Today, plastic surgeons are equipped with exceptional means for potable capturing,
sharing, and storing standardized, high-resolution clinical photographs that improve
patient care.[1]
Logically, most plastic surgeons use their smartphones to capture (50–90%) and store
(46–57%) clinical photography.[1] In a pilot survey of 30 resident and attending plastic surgeons at a single academic
institution, we observed that 100% of respondents reported routinely photographing
patients (8.2 ± 11.06/d), with their iPhones (80%) and sharing photos via Apple iMessage
(67%). These behaviors do not correlate with the intentions of surgeons to protect
the sensitive content in photography of patients undergoing breast reconstruction
and gender-affirming surgery. Modern facial recognition technology (FRT) adds to the
risks of collecting and storing biometric data such as facial features, tattoos, and
unique tissue deformities or wounds. These theoretical consequences have surfaced
as breaches of plastic surgery photos, and associated biometrics have led to blackmail,
ransoms, irreversible identity theft, and permitted access to bank accounts and personal
information.[1]
[2] This is concerning in the context of the Federal Court case, Hazlitt v. Apple Inc.,
2021, in which Apple is facing a class action for violating the Illinois Biometric
Information Privacy Act. The plaintiffs alleged that the Apple Photos app uses FRT
software to collect and store digital faceprint databases that users cannot limit
control or remove from their phone.[3]
Plastic surgeons face conflicting responsibilities to provide the best possible care
for their patients and protect their confidentiality. Merging these duties requires
implementing a secure digital tool for point-of-care clinical photography. However,
our survey reveals a gap in the institutional and user acceptance of HIPAA-compliant
software.

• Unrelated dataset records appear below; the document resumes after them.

(** * MiroCalculatorApp: the sticky-note calculator of [src/main.js]

    A shallow embedding of the class [StickyNoteCalculator] and of the
    JavaScript built-ins its methods call, followed by the properties of the
    specification that concern them.

    - JavaScript numbers are IEEE 754 binary64 values: [spec_float] of the
      Standard Library with [prec = 53] and [emax = 1024].
    - JavaScript strings are sequences of code units: [string], one [ascii]
      per code unit (the code units 0..255).
    - [Map] is an insertion-ordered association list with unique keys.
    - The Miro board is an external collaborator: a method that awaits it is
      a tree of requests, and a property about it holds for every way the
      board answers. *)

From Stdlib Require Import ZArith Lia List Bool String Ascii Permutation.
From Stdlib Require Import Floats.SpecFloat DecimalString.
Import ListNotations.

Set Implicit Arguments.
Open Scope Z_scope.

(** ** JavaScript numbers *)

Module Number.

Definition prec : Z := 53.
Definition emax : Z := 1024.

(** The exponent of the subnormal numbers, [3 - emax - prec]. *)
Definition emin : Z := -1074.

Definition number : Type := spec_float.

Definition add : number -> number -> number := SFadd prec emax.
Definition mul : number -> number -> number := SFmul prec emax.
Definition div : number -> number -> number := SFdiv prec emax.

(** The number that an integer rounds to (ties to even, overflow to an
    infinity). *)
Definition of_Z (z : Z) : number := binary_normalize prec emax z 0 false.

(** The [ex] with [2^ex <= num / den < 2^(ex+1)], for a positive fraction
    that is not below the normal numbers. *)
Definition binade (num den : Z) : Z :=
  let ex := Z.log2 num - Z.log2 den in
  if den * 2 ^ (ex - emin) <=? num * 2 ^ (- emin) then ex else ex - 1.

(** The exponent of the binary64 numbers around the positive fraction
    [num / den]. *)
Definition exponent_of (num den : Z) : Z := Z.max (binade num den - (prec - 1)) emin.

(** The integer nearest to the fraction [num / den], the even one of two. *)
Definition nearest_even (num den : Z) : Z :=
  let q := num / den in
  match 2 * (num mod den) ?= den with
  | Lt => q
  | Gt => q + 1
  | Eq => if Z.even q then q else q + 1
  end.

(** The number that the positive fraction [num / den] rounds to, with the
    sign [neg]: to the nearest multiple of [2^e], ties to even, where [e] is
    the exponent of the numbers around it; to zero below half the least
    subnormal number, to an infinity from [2^1024 - 2^970] on. *)
Definition of_fraction (neg : bool) (num den : Z) : number :=
  let e := exponent_of num den in
  let m := nearest_even (num * 2 ^ (- emin)) (den * 2 ^ (e - emin)) in
  if m =? 0 then S754_zero neg
  else
    let '(m, e) := if m =? 2 ^ prec then (2 ^ (prec - 1), e + 1) else (m, e) in
    if emax - prec <? e then S754_infinity neg else S754_finite neg (Z.to_pos m) e.

(** The number that the decimal [m * 10^e] rounds to, for [0 <= m]; a
    mantissa of zero keeps the sign it is given. *)
Definition of_decimal (neg : bool) (m e : Z) : number :=
  if m <=? 0 then S754_zero neg
  else if 0 <=? e then of_fraction neg (m * 10 ^ e) 1
  else of_fraction neg m (10 ^ (- e)).

Definition valid (v : number) : bool := valid_binary prec emax v.

Definition is_nan (v : number) : bool :=
  match v with S754_nan => true | _ => false end.

(** [Number.isInteger] *)
Definition isInteger (v : number) : bool :=
  match v with
  | S754_zero _ => true
  | S754_finite _ m e => (0 <=? e) || (Zpos m mod 2 ^ (- e) =? 0)
  | _ => false
  end.

(** The exact value of a finite number as a fraction [(num, den)] of its
    magnitude. *)
Definition magnitude (m : positive) (e : Z) : Z * Z :=
  if 0 <=? e then (Zpos m * 2 ^ e, 1) else (Zpos m, 2 ^ (- e)).
(** * Multi-region manager: latency tracking, region selection and failover

    A shallow embedding of [MultiRegionManager] (multi-region support and
    load balancing) together with the properties of its routing layer.

    Conventions of the embedding.
    - JavaScript numbers that hold elapsed times ([performance.now()]
      differences) are doubles.  A finite double is held as the rational
      [Q] it denotes, and the two operations the program performs on
      elapsed times that can round, [+] and [/] in [getAverageLatency],
      round their exact result to the nearest double, ties to even
      ([JS.add], [JS.div]).  Elapsed times stay far below [2^1024], so no
      sum overflows to [Infinity].  HTTP status codes are [Z]; counters
      are [nat].
    - [this.latencyCache] is a [Map] that is only read by key, so it is a
      [gmap string (list Q)].  [this.regionHealth] is a [Map] whose
      iteration order is observed by [getBestRegion], so it is an
      association list kept in insertion order.
    - The HTTP client and the clock are outside the program: every [await]
      on the client is answered by an oracle, and timestamps are supplied
      with the answers.
    - One call of [executeWithFailover] is followed from its first line to
      its return or throw; what a health tick completing between two of
      its awaits would write is not interleaved. *)

From Stdlib Require Import QArith Qround Qabs Qpower Lqa Ascii.
From stdpp Require Import gmap strings pretty list sorting.

Local Open Scope Z_scope.
Local Open Scope string_scope.
Local Open Scope list_scope.
Local Open Scope nat_scope.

Only 57% of plastic surgeons reported having access to an HIPAA-approved
method for clinical photo sharing, and 53% cited using the said platform. Marwaha
et al present a framework that helps health care organizations (HCOs) navigate institutional
and individual barriers to deploying technology, stressing the importance of conducting
site-specific needs assessments and interdisciplinary collaboration.[4]

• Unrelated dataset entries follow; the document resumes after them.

(** * Keyword-analysis pipeline (app.py, column_mapper.py): a shallow embedding

    The development follows the stages of the program:
    column-name resolution ([suggest_column_mapping_with_rules],
    [create_column_mapping_ui]), metric derivation, cost-priority selection,
    batch classification with its fallback chain
    ([categorize_keywords_with_llm], [cluster_keywords_with_llm]), the join of
    categories onto rows and the category roll-ups.

    Conventions.
    - A Python [str] is a list of Unicode code points ([ustr]); literals are
      written as UTF-8 text and decoded by [u].
    - A pandas/NumPy float is an extended rational ([float]): a finite
      rational, the two infinities, or NaN.  Signed zeros, overflow, the
      wrap-around of int64 columns and the rounding of binary64 are outside
      this model; [high_cost_df_with] takes the sort and the arithmetic
      as parameters for the property of the selection that depends on them.
    - Calls to the language model are calls to an oracle that is a parameter
      of every definition that talks to it. *)

From Stdlib Require Import ZArith QArith List Sorted Lia Bool.
From Stdlib Require Import Ascii String.
From Stdlib Require Qcanon DecimalPos.
From stdpp Require Import base list gmap.

Local Open Scope Z_scope.

(* ===================================================================== *)
(** ** Python strings *)
(* ===================================================================== *)

Module PyStr.

(** A [str] value: its code points, in order. *)
Definition ustr : Type := list N.

(** UTF-8 decoding of a byte sequence (well-formed input is all the
    development feeds it: the literals of this file). *)
Fixpoint utf8_decode (bs : list N) : ustr :=
  match bs with
  | [] => []
  | b0 :: rest =>
    if (b0 <? 128)%N then b0 :: utf8_decode rest
    else if (b0 <? 224)%N then
      match rest with
      | b1 :: rest' =>
        (N.lor (N.shiftl (N.land b0 31) 6) (N.land b1 63)) :: utf8_decode rest'
      | [] => [b0]
      end
    else if (b0 <? 240)%N then
      match rest with
      | b1 :: b2 :: rest' =>
        (N.lor (N.shiftl (N.land b0 15) 12)
               (N.lor (N.shiftl (N.land b1 63) 6) (N.land b2 63)))
          :: utf8_decode rest'
      | _ => [b0]
      end
    else
      match rest with
      | b1 :: b2 :: b3 :: rest' =>
        (N.lor (N.shiftl (N.land b0 7) 18)
               (N.lor (N.shiftl (N.land b1 63) 12)
                      (N.lor (N.shiftl (N.land b2 63) 6) (N.land b3 63))))
          :: utf8_decode rest'
      | _ => [b0]
      end
  end.

(** The code points of a literal. *)
Definition u (s : string) : ustr :=
  utf8_decode (List.map N_of_ascii (list_ascii_of_string s)).

(** [a == b] on strings. *)
Definition ustr_eqb (a b : ustr) : bool := bool_decide (a = b).

(** [s.startswith(p)]. *)
Fixpoint starts_with (p s : ustr) : bool :=
  match p, s with
  | [], _ => true
  | _ :: _, [] => false
  | x :: p', y :: s' => (x =? y)%N && starts_with p' s'
  end.

(** [p in s]: [p] occurs in [s] as a contiguous block. *)
Fixpoint contains (p s : ustr) : bool :=
  starts_with p s ||
  match s with
  | [] => false
  | _ :: s' => contains p s'
  end.

(** The white space of [str.strip()] and [str.isspace()]. *)
Definition is_space (c : N) : bool :=
  ((9 <=? c) && (c <=? 13) || (28 <=? c) && (c <=? 32)
   || (c =? 133) || (c =? 160) || (c =? 5760)
   || (8192 <=? c) && (c <=? 8202) || (c =? 8232) || (c =? 8233)
   || (c =? 8239) || (c =? 8287) || (c =? 12288))%N.

Fixpoint lstrip (s : ustr) : ustr :=
  match s with
  | c :: s' => if is_space c then lstrip s' else s
  | [] => []
  end.

(** [s.strip()]. *)
Definition strip (s : ustr) : ustr := rev (lstrip (rev (lstrip s))).

(** [s.replace(c, '')] for a one-character [c]. *)
Definition remove_char (c : N) (s : ustr) : ustr :=
  List.filter (fun x => negb (x =? c)%N) s.

(** [sep.join(parts)]. *)
Fixpoint str_join (sep : ustr) (parts : list ustr) : ustr :=
  match parts with
  | [] => []
  | [p] => p
  | p :: ps => p ++ sep ++ str_join sep ps
  end.

(** Lower-casing of one ASCII letter; every other code point is kept. *)
Definition lower_cp (c : N) : N :=
  if ((65 <=? c) && (c <=? 90))%N then (c + 32)%N else c.

(** Code points on which [str.lower()] is known letter by letter: ASCII, and
    the caseless blocks from hiragana to the CJK ideographs, which hold every
    non-ASCII character of the alias tables. *)
Definition plain_cp (c : N) : bool :=
  ((c <? 128) || (12352 <=? c) && (c <=? 40959))%N.

(** Decimal digits of [str(n)] for an integer. *)
Fixpoint uint_digits (d : Decimal.uint) : ustr :=
  match d with
  | Decimal.Nil => []
  | Decimal.D0 d' => 48%N :: uint_digits d'
  | Decimal.D1 d' => 49%N :: uint_digits d'
  | Decimal.D2 d' => 50%N :: uint_digits d'
  | Decimal.D3 d' => 51%N :: uint_digits d'
  | Decimal.D4 d' => 52%N :: uint_digits d'
  | Decimal.D5 d' => 53%N :: uint_digits d'
  | Decimal.D6 d' => 54%N :: uint_digits d'
  | Decimal.D7 d' => 55%N :: uint_digits d'
  | Decimal.D8 d' => 56%N :: uint_digits d'
  | Decimal.D9 d' => 57%N :: uint_digits d'
  end.

Definition str_of_Z (z : Z) : ustr :=
  match z with
  | Z0 => [48%N]
  | Zpos p => uint_digits (Pos.to_uint p)
  | Zneg p => 45%N :: uint_digits (Pos.to_uint p)
  end.

End PyStr.
Export PyStr.

(* ===================================================================== *)
(** ** Python values that occur as keywords *)
(* ===================================================================== *)

(** A cell of the [Keyword] column: [None], a string or an integer (a
    spreadsheet cell read as a number).  A float cell is not among them: the
    NaN that pandas puts for a blank cell passes the validity test below as
    the text "nan", and what the dictionaries of the join do with such a key
    depends on the identity of the float object; it is left outside the
    model. *)
Inductive pyval : Type :=
  | PNone
  | PStr (s : ustr)
  | PInt (z : Z).

#[global] Instance pyval_eq_dec : EqDecision pyval.
Proof. solve_decision. Defined.
(** * Infera dashboard ([inf4.py]): a shallow embedding of the script

    The program is a Streamlit script: every user interaction re-executes
    it from the first line to the last.  One execution reads the process
    environment, prepares the session state, draws the sidebar and then
    runs one of two flows ("Summarize", "Question based Graph"), each of
    which is a straight sequence of calls to external collaborators (the
    LIDA library, Google Drive, Airtable) mixed with UI output.

    The embedding follows the script line by line:
    - Python values that cross the boundaries (JSON bodies, summaries,
      goals, links) are a small inductive type [PyVal] with Python's
      truthiness;
    - the collaborators are the fields of a record [Services]: each field
      gives, for the arguments of a call, either the value it returns or
      the exception it raises;
    - script code lives in a monad [M] that threads the session state,
      records every UI output and every service call in a chronological
      trace, and propagates exceptions while keeping the state and trace
      reached so far (as Python does);
    - [try: ... except Exception as e: ...] is [try_except]. *)

From Stdlib Require Import String List ZArith QArith Bool Lia.
Import ListNotations.
Local Open Scope string_scope.
Local Open Scope Z_scope.
Local Open Scope list_scope.
Set Warnings "-register-all".

(** ** Python values *)

(** The values exchanged with the collaborators.  JSON numbers are kept
    to integers; a dict is an association list in insertion order. *)
Inductive PyVal : Type :=
| PyNone
| PyBool (b : bool)
| PyInt (n : Z)
| PyStr (s : string)
| PyList (items : list PyVal)
| PyDict (entries : list (string * PyVal)).

(** [bool(v)]: what [if v:] tests. *)
Definition truthy (v : PyVal) : bool :=
  match v with
  | PyNone => false
  | PyBool b => b
  | PyInt n => negb (n =? 0)
  | PyStr s => negb (s =? "")%string
  | PyList items => match items with [] => false | _ :: _ => true end
  | PyDict entries => match entries with [] => false | _ :: _ => true end
  end.

(** [isinstance(v, dict)] and [isinstance(v, str)]. *)
Definition is_dict (v : PyVal) : bool :=
  match v with PyDict _ => true | _ => false end.

Definition is_str (v : PyVal) : bool :=
  match v with PyStr _ => true | _ => false end.

(** [d.get(key)]: the first binding of [key], [None] when there is none. *)
Fixpoint dict_get (d : list (string * PyVal)) (key : string) : PyVal :=
  match d with
  | [] => PyNone
  | (k, v) :: rest => if (k =? key)%string then v else dict_get rest key
  end.

(** Truthiness of an optional string, as [all([...])] and [if path:] see
    the result of [os.getenv] or a session entry: [None] and [""] are
    false. *)
Definition truthy_opt (o : option string) : bool :=
  match o with
  | None => false
  | Some s => negb (s =? "")%string
  end.

(** ** Exceptions and outcomes *)

(** An instance of [Exception]: its class name and its message; [str(e)]
    is the message. *)
Record Exn : Type := mkExn { exn_class : string; exn_msg : string }.

Definition ValueError (msg : string) : Exn := mkExn "ValueError" msg.
Definition IndexError (msg : string) : Exn := mkExn "IndexError" msg.

Definition str_exn (e : Exn) : string := exn_msg e.

(** The outcome of a call: a value, or a raised exception. *)
Inductive Outcome (A : Type) : Type :=
| Ok (a : A)
| Raise (e : Exn).
Arguments Ok {A} a.
Arguments Raise {A} e.

(** ** Objects of the collaborators *)

(** A PIL image, identified by its PNG encoding. *)
Inductive Image : Type := PILImage (png : string).

(** A LIDA chart: only its [raster] attribute is read. *)
Record Chart : Type := mkChart { raster : string }.

(** [TextGenerationConfig(n, temperature, model, use_cache)]. *)
Record TextGenerationConfig : Type := mkTextGen {
  tg_n : Z;
  tg_temperature : Q;
  tg_model : option string;
  tg_use_cache : bool
}.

Mayo Clinic realized that an outright banning of smartphones was impractical and led
to inconsistent behaviors. In response, Mayo Clinic conducted an interdisciplinary
review of its local regulations, site-specific policies, institutional framework,
and technological bandwidth.[5] This intimate understanding of local workflows and available resources for quality
improvement informed their decision to internally develop an iOS-based application,
PhotoExam which maintained the convenience of smartphone-based photography while ensuring
cybersecurity and privacy for patients.[6] The success at Mayo Clinic suggests that secure point-of-care clinical photography
is feasible if HCOs use a strategic approach that respects key considerations consistent
with those raised by Marwaha et al.[4]
[5]
[6]
Ultimately this communication presents the potential consequences of the ongoing widespread
disorganization of clinical mobile-photo sharing and offers a solution for individual
HCOs to adapt to their unique institutions. The field of plastic surgery and patient
confidentiality depends on prioritizing these matters.